Can you imagine an ‘island of plastic’, ‘nemo choking on plastic’, or the ‘tip of the trashberg’. These are some of the memorable examples from the competition.  When you provoke the creation of pictures in people’s minds, you bring them on your journey.  You have your audience where you want them to be.


Workplace presentations can be tedious at best. One reason is all the thought goes into the content, and none into the delivery.  Rehearsal gives you confidence.  It makes you impactful.  And it gives you the opportunity to build in variety in your voice (pace, pitch, volume), it helps you identify places to make pauses, it’s how you turn it from a flat delivery into a memorable performance.

Forget the visual aids

Be honest, is your starting place for a presentation to crack open Powerpoint and start creating slides? Big mistake!  The presentation is you and what you have to say, remember that.  Start with your structure and content.  Only use visuals to add to your presentation, not to be it!  If you need slides, keep them simple and visual, to emphasise your point.

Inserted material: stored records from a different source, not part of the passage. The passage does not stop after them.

(** Reading the whole of a file that fits the local buffer. *)
Lemma read_whole f c0 c4 k :
  good f c0 → good f c4 → changes_only (screen_regions ++ local_regions) (vmem c0) (vmem c4) →
  0 ≤ k < inodes_num (boot_of a) (vmem c0) → 0 < file_length (vmem c0) f k ≤ 6000 →
  ∃ m5 n, 0 < n ∧ read_data (boot_of a) k 0 (test_buf a) (file_length (vmem c4) f k) (vmem c4) f =
    Ok (m5, set_length n f, n) ∧ changes_only local_regions (vmem c4) m5.
Proof.
  intros [_ Hok0] [_ Hok4] Hc04 Hk Hlen. destruct (commands_kept f _ _ Hok0 Hc04) as (_ & Hcont & Hreg).
  pose proof Hok4 as [(ns4 & i4 & [Hm4 _ _ _] & _) _ _ _ _ _].
  pose proof Hok0 as [(ns & i & Hfs & _) _ _ Hap _ _].
  destruct (fs_ok_kept _ ns _ _ f _ Hfs Hc04) as (_ & Hkept & _).
  { eapply Forall_impl; [exact Hap|]. intros w Hw. exact (Forall_take _ 2 _ Hw). }
  destruct (kept_counts _ f _ _ Hkept) as (HN & _ & _).
  assert (file_length (vmem c4) f k = file_length (vmem c0) f k) as Hfl
    by (rewrite <- !zlen_content, Hcont; done).
  rewrite Hfl. set (n := file_length (vmem c0) f k) in *. exists (
    match read_data (boot_of a) k 0 (test_buf a) n (vmem c4) f with
    | Ok (m5, _, _) => m5 | Err _ => vmem c4 end), n.
  assert (readable (vmem c4) f k 0 n = n) as Hrd by (unfold readable; rewrite Hfl; clear -Hlen; lia).
  assert (off_image (boot_of a) (vmem c4) f (test_buf a) (readable (vmem c4) f k 0 n)) as Hoff.
  { rewrite Hrd. pose proof (local_off_image f (vmem c4) (test_buf a) 6000 Hok4 test_buf_local) as Ho.
    unfold off_image, disjoint_regions in *. clear -Ho Hlen. lia. }
  destruct (read_data_spec (boot_of a) (vmem c4) f Hm4 k ltac:(rewrite HN; exact Hk) 0 (test_buf a) n
    ltac:(rewrite Hfl; clear -Hlen; lia) ltac:(clear -Hlen; lia) Hoff) as ([[m5 f5] r5] & -> & Hpre & Hr).
  unfold dead_end in Hr. rewrite Hrd, (proj2 (Z.ltb_ge n n)) in Hr by reflexivity. cbn [andb] in Hr.
  destruct Hr as [-> ->]. split_and!; [clear -Hlen; lia|done|].
  rewrite Hrd in Hpre. pose proof (overlay_same_except _ _ _ _ _ Hpre) as Hs5.
  apply (same_except_changes (test_buf a) 6000); [|apply test_buf_local].
  eapply same_except_weaken; [exact Hs5|clear -Hlen; lia..].
Qed.

(** The message is the only outcome: a file of positive length is read with
    its length as the result, which the code takes for a failure. *)
Lemma files_test_good f c :
  good f c → returns (files_test a c f) (λ '(c', f'), good f c' ∧ (∃ n, f' = set_length n f) ∧
    shows c' (show (RULE ++ BY_NAME ++ RULE ++ FAILED) blank_screen)).
Proof.
  intros Hg. unfold files_test. destruct (clear_good f c Hg) as (Hg0 & Hs0 & _).
  destruct (lookup_frame0 f (clear c) Hg0) as (ns & i & Hfs & Hi & Hlen & ([m1 r1] & -> & Hino & Hs)).
  rewrite bind_Ok. set (c0 := clear c) in *.
  pose proof Hfs as [Hm [Hl _] _ Hin].
  pose proof (same_except_changes _ _ _ _ _ Hs test_dentry_local) as Hc1.
  destruct (set_local f c0 m1 Hg0 Hc1) as [Hg1 Hsh1].
  pose proof (prints_refl f _ Hg1) as P0. set (c1 := set_vmem m1 c0) in *.
  eapply (prints_bind f _ _ c1 _ _ _ _ P0); [intros; plain|]. intros c2 P2.
  eapply (prints_bind f _ _ c1 _ _ _ _ P2); [intros; plain|]. intros c3 P3.
  eapply (prints_bind f _ _ c1 _ _ _ _ P3); [intros; plain|]. intros c4 (Hg4 & Hc4 & Hsh4).
  specialize (Hsh4 _ (Hsh1 _ Hs0)).
  pose proof Hg4 as [_ Hok4]. pose proof Hok4 as [(ns4 & i4 & Hfs4 & _) _ _ _ [Hsep Hloc] Hdb].
  assert (rd32 (vmem c4) (inode_at (test_dentry a)) = found_inode (vmem c0) f i) as Hino4.
  { rewrite <- Hino. apply (changes_same_rd32 _ _ _ (test_dentry a) 40 _ Hc4);
      [exact (Forall_lookup_1 _ _ 0%nat _ Hloc eq_refl)|unfold inode_at; clear; lia..]. }
  set (k := found_inode (vmem c0) f i) in *. rewrite Hino4.
  assert (0 ≤ k < inodes_num (boot_of a) (vmem c0)) as Hk
    by (split; [apply rd32_range|apply Hin; lia]).
  assert (changes_only (screen_regions ++ local_regions) (vmem c0) (vmem c4)) as Hc04.
  { eapply changes_only_trans; [|by apply screen_changes].
    exact (changes_only_mono _ _ _ _ Hc1 local_written). }
  destruct (read_whole f c0 c4 k Hg0 Hg4 Hc04 Hk Hlen) as (m5 & n & Hn & E & Hc5).
  fold (file_length (vmem c4) f k). rewrite E, bind_Ok.
  rewrite (proj2 (Z.eqb_neq n SUCCESS)) by (unfold SUCCESS; clear -Hn; lia).
  destruct (set_local f c4 m5 Hg4 Hc5) as [Hg5 Hsh5].
  eapply returns_bind; [by apply (print_plain FAILED f); [|by_decide|done|by_decide]|].
  intros c6 (Hg6 & _ & Hsh6). apply returns_Ok. split_and!; [done|by eexists|].
  specialize (Hsh6 _ (Hsh5 _ Hsh4)). rewrite <- show_app in Hsh6. exact Hsh6.
Qed.
End soundness.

The top 3 girls did all this and more.  There was Rebecca Cullen, who memorised her speech and used humour and characterisation to significant effect.  Then, Rebecca Anjorin, who used unique examples that were enlightening and delivered with passion and authenticity.  The winner Ellie Bowes’ speech was a thing of beauty.  Poetic, original, and something I will remember for a long time.  Ultimately that’s what you’re looking for, what will the audience remember?  If it’s forgettable, then what’s the point?  Think about what you want the audience to think, feel, or say and work back from there.